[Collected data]
□ □ □ □

(* ===== verification/Serde.v ===== *)
(** * Derived serialisation

    The rules by which [#[derive(Serialize, Deserialize)]] and its attributes
    turn the structures of the sources into JSON and back: renamed fields,
    optional, defaulted and skipped fields, unknown and repeated keys,
    externally tagged enums, integers of a width.  Of a failed conversion only
    the failure is kept: the program at most logs the message. *)

From stdpp Require Import base option gmap strings list fin_maps.
From Stdlib Require Import Ascii ZArith Lia.
From S2P Require Import Prelude Strs.
Local Open Scope string_scope.
Local Open Scope list_scope.

#[local] Unset Elimination Schemes.

(** A JSON document.  [VFloat] is a number that is not an integer, which no
    structure here takes. *)
Inductive Value : Type :=
| VNull
| VBool (b : bool)
| VInt (z : Z)
| VFloat (text : string)
| VStr (s : string)
| VArr (l : list Value)
| VObj (fields : list (string * Value)).

#[local] Set Elimination Schemes.

(** ** Names: [rename_all] *)

Definition map_first (f : ascii -> ascii) (s : string) : string :=
  match s with EmptyString => EmptyString | String c s => String (f c) s end.

Definition to_upper (c : ascii) : ascii :=
  if (97 <=? nat_of_ascii c)%nat && (nat_of_ascii c <=? 122)%nat
  then ascii_of_nat (nat_of_ascii c - 32) else c.

(** Underscores go, the letter after one is a capital. *)
Fixpoint pascal (capital : bool) (s : string) : string :=
  match s with
  | EmptyString => EmptyString
  | String c s =>
      if Ascii.eqb c "_"%char then pascal true s
      else String (if capital then to_upper c else c) (pascal false s)
  end.

(** [camelCase] of a field and of a variant. *)
Definition camel (field : string) : string := map_first ascii_to_lowercase (pascal true field).
Definition camel_variant (variant : string) : string := map_first ascii_to_lowercase variant.

(** ** The traits *)

Class Serialize (A : Type) := serialize : A -> Value.

(** [missing] is what a field without a default gets when its key is absent:
    nothing, unless the type is an [Option]. *)
Class Deserialize (A : Type) := {
  deserialize : Value -> option A;
  missing : option A }.

(** What a value needs to survive: it is in the range of its type and, inside
    an [Option], it does not look like the absence of a value. *)
Class Wire (A : Type) `{Serialize A, Deserialize A} := {
  survives : A -> Prop;
  serialize_not_null : forall x, serialize x <> VNull;
  deserialize_serialize : forall x, survives x -> deserialize (serialize x) = Some x }.

(** ** Structures *)

(** What a structure's visitor sees of one field: the value of its key, no
    such key, or the end of an array (a structure may be written as an array
    of its fields in order). *)
Inductive field_value : Type := Given (v : Value) | Absent | PastEnd.

Definition values_of (k : string) (fields : list (string * Value)) : list Value :=
  (filter (fun kv => kv.1 = k) fields).*2.

(** The fields [names] of a structure; a key may not be repeated, and is
    refused when unknown under [deny_unknown_fields]. *)
Definition object_field (fields : list (string * Value)) (k : string) : option field_value :=
  match values_of k fields with
  | [] => Some Absent
  | [v] => Some (Given v)
  | _ => None
  end.

Fixpoint array_fields (names : list string) (l : list Value) : option (list field_value) :=
  match names, l with
  | [], [] => Some []
  | [], _ :: _ => None
  | _ :: names, [] => (PastEnd ::.) <$> array_fields names []
  | _ :: names, v :: l => (Given v ::.) <$> array_fields names l
  end.

Definition open_struct (deny_unknown : bool) (names : list string) (v : Value)
    : option (list field_value) :=
  match v with
  | VObj fields =>
      if deny_unknown && negb (bool_decide (Forall (.∈ names) fields.*1)) then None
      else mapM (object_field fields) names
  | VArr l => array_fields names l
  | _ => None
  end.

(** A field without attributes, and one with a default. *)
Definition required {A} `{Deserialize A} (f : field_value) : option A :=
  match f with Given v => deserialize v | Absent => missing | PastEnd => None end.

Definition with_default {A} `{Deserialize A} (d : A) (f : field_value) : option A :=
  match f with Given v => deserialize v | _ => Some d end.

(** The object of a structure: a field without a value is skipped. *)
Definition struct_value (fields : list (string * option Value)) : Value :=
  VObj (omap (fun '(k, v) => (k,.) <$> v) fields).

Definition field {A} `{Serialize A} (k : string) (x : A) : string * option Value :=
  (k, Some (serialize x)).

(** [skip_serializing_if = "Option::is_none"] *)
Definition field_if_some {A} `{Serialize A} (k : string) (x : option A) : string * option Value :=
  (k, serialize <$> x).

(** ** Primitive types and containers *)

#[export] Instance string_serialize : Serialize string := VStr.
#[export] Instance string_deserialize : Deserialize string := {
  deserialize := fun v => match v with VStr s => Some s | _ => None end;
  missing := None }.

#[export] Instance bool_serialize : Serialize bool := VBool.
#[export] Instance bool_deserialize : Deserialize bool := {
  deserialize := fun v => match v with VBool b => Some b | _ => None end;
  missing := None }.

(** Integers of a range [lo..=hi], as the width of the field says. *)
Definition int_deserialize (lo hi : Z) : Deserialize Z := {|
  deserialize := fun v =>
    match v with
    | VInt z => if bool_decide (lo <= z <= hi)%Z then Some z else None
    | _ => None
    end;
  missing := None |}.
Definition int_serialize : Serialize Z := VInt.

#[export] Instance option_deserialize {A} `{Deserialize A} : Deserialize (option A) := {
  deserialize := fun v => match v with VNull => Some None | v => Some <$> deserialize v end;
  missing := Some None }.
#[export] Instance option_serialize {A} `{Serialize A} : Serialize (option A) :=
  fun x => match x with Some x => serialize x | None => VNull end.

#[export] Instance list_serialize {A} `{Serialize A} : Serialize (list A) :=
  fun l => VArr (serialize <$> l).
#[export] Instance list_deserialize {A} `{Deserialize A} : Deserialize (list A) := {
  deserialize := fun v => match v with VArr l => mapM deserialize l | _ => None end;
  missing := None }.

(** Maps with string keys; of a repeated key the last value counts. *)
Definition entries_value {A} `{Serialize A} (entries : list (string * A)) : Value :=
  VObj (prod_map id serialize <$> entries).

#[export] Instance map_serialize {A} `{Serialize A} : Serialize (gmap string A) :=
  fun m => entries_value (map_to_list m).

#[export] Instance map_deserialize {A} `{Deserialize A} : Deserialize (gmap string A) := {
  deserialize := fun v =>
    match v with
    | VObj fields =>
        entries ← mapM (fun kv => (kv.1,.) <$> deserialize kv.2) fields;
        Some (foldl (fun m kv => <[kv.1 := kv.2]> m) ∅ entries)
    | _ => None
    end;
  missing := None }.

(** ** Enums, externally tagged *)

(** An enum of unit variants: the name of the variant, or an object with the
    name and null. *)
Definition unit_variant (v : Value) : option string :=
  match v with
  | VStr name => Some name
  | VObj [(name, VNull)] => Some name
  | _ => None
  end.

(** An enum of variants that hold one value: an object with one key. *)
Definition newtype_variant (v : Value) : option (string * Value) :=
  match v with VObj [kv] => Some kv | _ => None end.

(** ** Lemmas *)

Lemma values_of_nil k fields : k ∉ fields.*1 -> values_of k fields = [].
Proof.
  intros Hk. unfold values_of. induction fields as [|[k' v] fields IH]; [done|].
  rewrite fmap_cons, not_elem_of_cons in Hk. destruct Hk as [Hne Hk].
  simpl in Hne. rewrite filter_cons_False by (simpl; congruence). by apply IH.
Qed.

Lemma values_of_cons k k' v fields :
  values_of k ((k', v) :: fields) = if decide (k' = k) then v :: values_of k fields
                                    else values_of k fields.
Proof. unfold values_of. rewrite filter_cons. simpl. by case_decide. Qed.

Lemma present_keys (fields : list (string * option Value)) k :
  k ∈ (omap (fun '(k, v) => (k,.) <$> v) fields).*1 -> k ∈ fields.*1.
Proof.
  induction fields as [|[k' [v|]] fields IH]; rewrite ?omap_cons_eq; simpl; [done| |];
    rewrite ?elem_of_cons; naive_solver.
Qed.

(** Opening the object of a structure gives its fields back. *)
Definition as_given (v : option Value) : field_value :=
  match v with Some v => Given v | None => Absent end.

Lemma object_field_present fields k v :
  NoDup fields.*1 -> (k, v) ∈ fields ->
  object_field (omap (fun '(k, v) => (k,.) <$> v) fields) k = Some (as_given v).
Proof.
  unfold object_field. induction fields as [|[k' v'] fields IH]; intros Hnodup Hin;
    [by apply elem_of_nil in Hin|].
  rewrite fmap_cons, NoDup_cons in Hnodup. destruct Hnodup as [Hk Hnodup].
  rewrite omap_cons_eq. rewrite elem_of_cons in Hin. destruct Hin as [[= -> ->]|Hin].
  - assert (Hnil : values_of k' (omap (fun '(k, v) => (k,.) <$> v) fields) = []).
    { apply values_of_nil. contradict Hk. by apply present_keys. }
    destruct v' as [v'|]; simpl; [rewrite values_of_cons, decide_True by done|]; by rewrite Hnil.
  - assert (k' <> k).
    { intros ->. apply Hk. by apply (list_elem_of_fmap_2 fst) in Hin. }
    destruct v' as [v'|]; simpl; [rewrite values_of_cons, decide_False by done|]; by apply IH.
Qed.

Lemma open_struct_value deny (fields : list (string * option Value)) :
  NoDup fields.*1 ->
  open_struct deny fields.*1 (struct_value fields) = Some (as_given <$> fields.*2).
Proof.
  intros Hnodup. unfold open_struct, struct_value.
  rewrite bool_decide_eq_true_2, andb_false_r.
  2: { apply Forall_forall. intros k Hk. by apply present_keys. }
  apply mapM_Some. rewrite <- list_fmap_compose.
  apply Forall2_fmap_l, Forall2_fmap_r, Forall2_same_length_lookup. split; [done|].
  intros i [k v] [k' v'] H1 H2. simplify_eq. simpl. apply object_field_present; [done|].
  by eapply list_elem_of_lookup_2.
Qed.

(** A derived structure: the visitor sees the fields that were written. *)
Lemma struct_reads {A} deny (names : list string) (fields : list (string * option Value))
    (visit : list field_value -> option A) (r : option A) :
  NoDup names -> fields.*1 = names -> visit (as_given <$> fields.*2) = r ->
  open_struct deny names (struct_value fields) ≫= visit = r.
Proof. intros Hnodup <- Hvisit. by rewrite open_struct_value. Qed.

Lemma struct_survives {A} deny (names : list string) (fields : A -> list (string * option Value))
    (visit : list field_value -> option A) (x : A) :
  NoDup names -> (fields x).*1 = names -> visit (as_given <$> (fields x).*2) = Some x ->
  open_struct deny names (struct_value (fields x)) ≫= visit = Some x.
Proof. apply struct_reads. Qed.

(** Extra keys next to known ones, and what [deny_unknown_fields] is for. *)
Lemma open_struct_known names fields l :
  open_struct true names (VObj fields) = Some l -> Forall (.∈ names) fields.*1.
Proof. unfold open_struct. by destruct (bool_decide_reflect (Forall (.∈ names) fields.*1)). Qed.

(** The value of a key of an object. *)
Definition member (k : string) (v : Value) : option Value :=
  match v with VObj fields => head (values_of k fields) | _ => None end.

Fixpoint at_path (path : list string) (v : Value) : option Value :=
  match path with
  | [] => Some v
  | k :: path => w ← member k v; at_path path w
  end.

(** The visitor sees what is under a key. *)
Lemma open_struct_member deny names v l i k w :
  open_struct deny names v = Some l -> names !! i = Some k -> member k v = Some w ->
  l !! i = Some (Given w).
Proof.
  destruct v as [| | | | | |fields]; try done. simpl. case_match; [done|].
  intros Hl Hk Hw. apply mapM_Some in Hl.
  destruct (Forall2_lookup_l _ _ _ _ _ Hl Hk) as (f & Hf & Hfield). rewrite Hf. f_equal.
  unfold object_field in Hfield. destruct (values_of k fields) as [|v' [|]]; [done| |done].
  simpl in Hw. congruence.
Qed.

Section fields.
Context {A : Type} `{Wire A}.

Lemma required_some (x : A) :
  survives x -> required (as_given (Some (serialize x))) = Some x.
Proof. apply deserialize_serialize. Qed.

Lemma with_default_some (d x : A) :
  survives x -> with_default d (as_given (Some (serialize x))) = Some x.
Proof. apply deserialize_serialize. Qed.

Lemma deserialize_option (x : A) :
  survives x -> deserialize (A:=option A) (serialize x) = Some (Some x).
Proof.
  intros Hx. simpl. pose proof (serialize_not_null x).
  destruct (serialize x) eqn:Hs; [done|..]; by rewrite <- Hs, deserialize_serialize.
Qed.

Lemma required_if_some (x : option A) :
  (forall y, x = Some y -> survives y) ->
  required (A:=option A) (as_given (serialize <$> x)) = Some x.
Proof. destruct x as [x|]; intros Hx; [by apply deserialize_option, Hx|done]. Qed.

Lemma deserialize_list (l : list A) :
  Forall survives l -> mapM deserialize (serialize <$> l) = Some l.
Proof.
  intros Hl. apply mapM_Some, Forall2_fmap_l.
  induction Hl; constructor; [by apply deserialize_serialize|done].
Qed.
End fields.

#[export] Instance string_wire : Wire string := {
  survives := fun _ => True;
  serialize_not_null := fun _ (H : VStr _ = VNull) => ltac:(discriminate H);
  deserialize_serialize := fun _ _ => eq_refl }.

#[export] Instance bool_wire : Wire bool := {
  survives := fun _ => True;
  serialize_not_null := fun _ (H : VBool _ = VNull) => ltac:(discriminate H);
  deserialize_serialize := fun _ _ => eq_refl }.

Definition int_wire (lo hi : Z) : @Wire Z int_serialize (int_deserialize lo hi).
Proof.
  refine {| survives := fun z => (lo <= z <= hi)%Z |}.
  - done.
  - intros z Hz. simpl. by rewrite bool_decide_eq_true_2.
Defined.

#[export] Instance list_wire {A} `{Wire A} : Wire (list A).
Proof.
  refine {| survives := Forall survives |}.
  - done.
  - apply deserialize_list.
Defined.

(** Entries in any order are read as the map they list. *)
Lemma foldl_insert_list_to_map {A} (entries : list (string * A)) m :
  NoDup entries.*1 -> (forall k, k ∈ entries.*1 -> m !! k = None) ->
  foldl (fun m kv => <[kv.1 := kv.2]> m) m entries = (list_to_map entries : gmap string A) ∪ m.
Proof.
  revert m. induction entries as [|[k v] entries IH]; intros m Hnodup Hm; simpl.
  { by rewrite (left_id_L ∅ (∪)). }
  rewrite fmap_cons, NoDup_cons in Hnodup. destruct Hnodup as [Hk Hnodup]. simpl in *.
  rewrite IH; [|done|].
  - rewrite <- insert_union_l. apply map_eq. intros i.
    destruct (decide (i = k)) as [->|Hne].
    + rewrite lookup_union, !lookup_insert_eq, not_elem_of_list_to_map_1; done.
    + rewrite lookup_insert_ne, !lookup_union, lookup_insert_ne; done.
  - intros k' Hk'. rewrite lookup_insert_ne by (intros ->; done). apply Hm. set_solver.
Qed.

Lemma deserialize_entries {A} `{Wire A} (m : gmap string A) (order : list (string * A)) :
  order ≡ₚ map_to_list m -> map_Forall (fun _ => survives) m ->
  deserialize (A:=gmap string A) (entries_value order) = Some m.
Proof.
  intros Horder Hm. simpl.
  assert (Hentries : mapM (fun kv => (kv.1,.) <$> deserialize kv.2)
    (prod_map id serialize <$> order) = Some order).
  { apply mapM_Some, Forall2_fmap_l, Forall2_same_length_lookup. split; [done|].
    intros i [k v] kv Hi Hi'. rewrite Hi in Hi'. simplify_eq. simpl.
    rewrite deserialize_serialize; [done|]. apply (Hm k), elem_of_map_to_list.
    rewrite <- Horder. by eapply list_elem_of_lookup_2. }
  rewrite Hentries. simpl. f_equal.
  assert (Hnodup : NoDup order.*1) by (rewrite Horder; apply NoDup_fst_map_to_list).
  rewrite foldl_insert_list_to_map by done.
  rewrite (right_id_L ∅ (∪)), <- (list_to_map_to_list m).
  by apply list_to_map_proper.
Qed.

#[export] Instance map_wire {A} `{Wire A} : Wire (gmap string A).
Proof.
  refine {| survives := map_Forall (fun _ => survives) |}.
  - done.
  - intros m Hm. by apply deserialize_entries.
Defined.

□ □ □ □

> **To do**: Set down, exactly as written, each line of the data from its opening line through the one containing "#[local] Unset Elimination Schemes.". Output nothing more.

> **Result of the task**:
(* ===== verification/Serde.v ===== *)
(** * Derived serialisation

    The rules by which [#[derive(Serialize, Deserialize)]] and its attributes
    turn the structures of the sources into JSON and back: renamed fields,
    optional, defaulted and skipped fields, unknown and repeated keys,
    externally tagged enums, integers of a width.  Of a failed conversion only
    the failure is kept: the program at most logs the message. *)

From stdpp Require Import base option gmap strings list fin_maps.
From Stdlib Require Import Ascii ZArith Lia.
From S2P Require Import Prelude Strs.
Local Open Scope string_scope.
Local Open Scope list_scope.

#[local] Unset Elimination Schemes.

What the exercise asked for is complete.